Before venturing back to Nepal with my new white doctor coat, I searched high and low for naturopathic advice for practicing in developing countries and found….NOTHING. So for those of you planning to utilize your naturopathic tools in places where there are no doctors, I hope you find my collection of blogposts useful. But in summary, here are some of my biggest tips for future village NDs/acupuncturists:

  • Most patients are not emergencies. Though their blood pressure may be through the roof or their oxygen severely low, keep in mind that their body has been managing and compensating without medication. Get to know their cases well and treat appropriately before making rash decisions (such as referring your patient to a clinic that is difficult and expensive for them to reach).
  • Learn your local herbs and utilize them well. For example, calendula, dandelion, and holy basil grow rampant here, and most women have turmeric available in their kitchens. Several of my patients have had digestive issues soothed with a simple prescription of turmeric tea two times a day.
  • Become efficient at some type of body therapy that can alleviate chronic pain: Acupuncture, Bowen therapy, chiropractic adjustments…the majority of patients have chronic low back pain or knee pain that can be attributed to carrying heavy loads for miles over the course of their lifetime. It’s important to tell patients that we are not able to grow the cartilage back but we may be able to decrease their pain. (Side note: patients LOVE when you put something topical on their joint pain).

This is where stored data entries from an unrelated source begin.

(** * Feature navigation scripts for ArcGIS Pro and ArcMap

    A shallow embedding of the two record navigators of the repository:

    - [FeatureNavigator] of [navigateLayerArcGISPro.py]: the record list
      [features], the dictionary [oid_map] from identifier to position and the
      cursor [current_index];
    - [NavigationTool] of [navigateLayerArcMap.py]: the record list
      [feature_records] and the cursor [current_index].

    Python integers are [Z]; lists are Coq lists read with Python's indexing
    rule (negative indices count from the end, anything else out of range
    raises [IndexError]); dictionaries are stdpp finite maps.  A method is a
    function from the object's fields to the new fields and what the call
    returned or raised.  Printing, message boxes and the pan of the map view
    only touch the console and the host application, and [pan_to_feature]
    swallows its own exceptions, so they are left out of the state. *)

From Stdlib Require Import ZArith Lia Sorted.
From stdpp Require Import gmap strings list fin_maps.

Local Open Scope Z_scope.

(** ** Python values and calls *)

(** The values a caller can pass as the [value] of a filter and the values an
    attribute dictionary can hold (floats are not modelled). *)
Inductive pyval :=
  | PyNone
  | PyBool (b : bool)
  | PyInt (n : Z)
  | PyStr (s : string).

(** The Python type of a value; [bool] and [int] are different types. *)
Inductive pytype := TNone | TBool | TInt | TStr.

Definition type_of (v : pyval) : pytype :=
  match v with
  | PyNone => TNone
  | PyBool _ => TBool
  | PyInt _ => TInt
  | PyStr _ => TStr
  end.

(** [bool] is a subclass of [int]: [True] is [1] and [False] is [0]. *)
Definition as_number (v : pyval) : option Z :=
  match v with
  | PyBool true => Some 1
  | PyBool false => Some 0
  | PyInt n => Some n
  | _ => None
  end.

(** Python's [a == b] on these values. *)
Definition py_eq (a b : pyval) : bool :=
  match a, b with
  | PyNone, PyNone => true
  | PyStr s, PyStr t => bool_decide (s = t)
  | _, _ =>
      match as_number a, as_number b with
      | Some x, Some y => bool_decide (x = y)
      | _, _ => false
      end
  end.

Inductive exn := IndexError | ValueError.

(** What a call did: it returned a value or an exception left it. *)
Inductive result (A : Type) :=
  | Ret (a : A)
  | Raise (e : exn).
Arguments Ret {A} a.
Arguments Raise {A} e.

(** [l[i]]: [None] stands for [IndexError]. *)
Definition py_getitem {A : Type} (l : list A) (i : Z) : option A :=
  let n := Z.of_nat (length l) in
  if bool_decide (0 <= i < n) then l !! Z.to_nat i
  else if bool_decide (- n <= i < 0) then l !! Z.to_nat (n + i)
  else None.

(** [not l] for a list. *)
Definition py_not {A : Type} (l : list A) : bool :=
  match l with
  | [] => true
  | _ :: _ => false
  end.

(** ** The data source *)

(** A geometry is opaque to the navigators: a handle of the host. *)
Record geometry := Shape { shape_handle : Z }.

(** A row of the search cursor over the fields [OID@] and [SHAPE@]. *)
Record row := Row { row_oid : option Z; row_shape : option geometry }.

(** The iteration of [arcpy.da.SearchCursor]: it yields a row and goes on,
    ends, or raises (also before the first row, when the source cannot be
    opened). *)
Inductive cursor :=
  | EndOfRows
  | NextRow (r : row) (rest : cursor)
  | ReadError.
(** * Maele a Basotho: normalisation, duplicate checks, search and bulk import

    A shallow embedding of the business logic of [app/Proverbs_app.py] and
    [upload_json_to_firestore.py]:

    - Python [str] values are [string]s over [ascii]; [str.strip],
      [str.lower], [str.split] and the [in] operator are modelled on the
      ASCII range (code points below 128), which is where Python's whitespace
      and case tables are reproduced exactly;
    - a Python [dict] is a [gmap string pyval];
    - an uncaught Python exception is the [Raise] constructor of [result];
    - the Firestore collection is a list of [(document id, fields)] pairs;
      network failures of the store are outside the model. *)

From Stdlib Require Import Ascii String.
From stdpp Require Import gmap strings list fin_maps sorting.

Local Open Scope string_scope.
Local Open Scope list_scope.
Local Open Scope stdpp_scope.

(** ** Python [str] operations *)

Module PyStr.

(** [str.isspace] on one character: TAB, LF, VT, FF, CR, the four
    separators FS, GS, RS, US, and SPACE. *)
Definition is_space (c : ascii) : bool :=
  match c with
  | "009" | "010" | "011" | "012" | "013"
  | "028" | "029" | "030" | "031" | " " => true
  | _ => false
  end%char.

Definition is_upper (c : ascii) : bool :=
  let n := nat_of_ascii c in (65 <=? n)%nat && (n <=? 90)%nat.

Definition lower_char (c : ascii) : ascii :=
  if is_upper c then ascii_of_nat (nat_of_ascii c + 32) else c.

  • NDs: Don’t be afraid to use pain medications. When patients are traveling for hours to come and see you, it may be counterproductive to have them come in for treatment every week. Instead, have them manage their inflammatory cycle at home by dosing pain medications in an efficient manner: 7 days on, 7 days off, 5 days on, 5 days off, 3 days on, 3 days off, 1 day on, stay off. Have them come back to see you or repeat this protocol if the pain relapses. As much as we hate stomach, liver, and kidney side effects of pharmaceuticals…this really may be your patient’s least invasive and most effective option.
  • LISTEN to your patient. Half of the therapy is simply listening to your patient’s problems. For some of my patients, it’s the first time they have ever been to a doctor. They just want you to listen to what’s happening…this is where the healing begins.
  • LOOK at what is hurting/itching/burning. When things get crazy and busy in clinic, don’t get lazy. I hate to admit it, but I had one patient with shoulder pain who could only lift his arm to 30˚. After treating two elderly women and getting their shoulder range of motion back to nearly 100%, I became overconfident. “No problem, I said…I think we can get you out of pain and moving freely after a few treatments.” Come to find out, his shoulder was dislocated and had been for 3 MONTHS…I hadn’t even taken the time to LOOK.
  • Become familiar with heart and lung sounds. Utilize the herbs thyme or holy basil steam inhalations for COPD and carry a packet exemplifying 6 grams of salt for your patients with hypertension (the max amount they should be eating every day).
  • IF YOU DO REFER A PATIENT make sure to be very clear about your findings, what you want the doctor to evaluate, and your advice on which prescriptive medicine in best.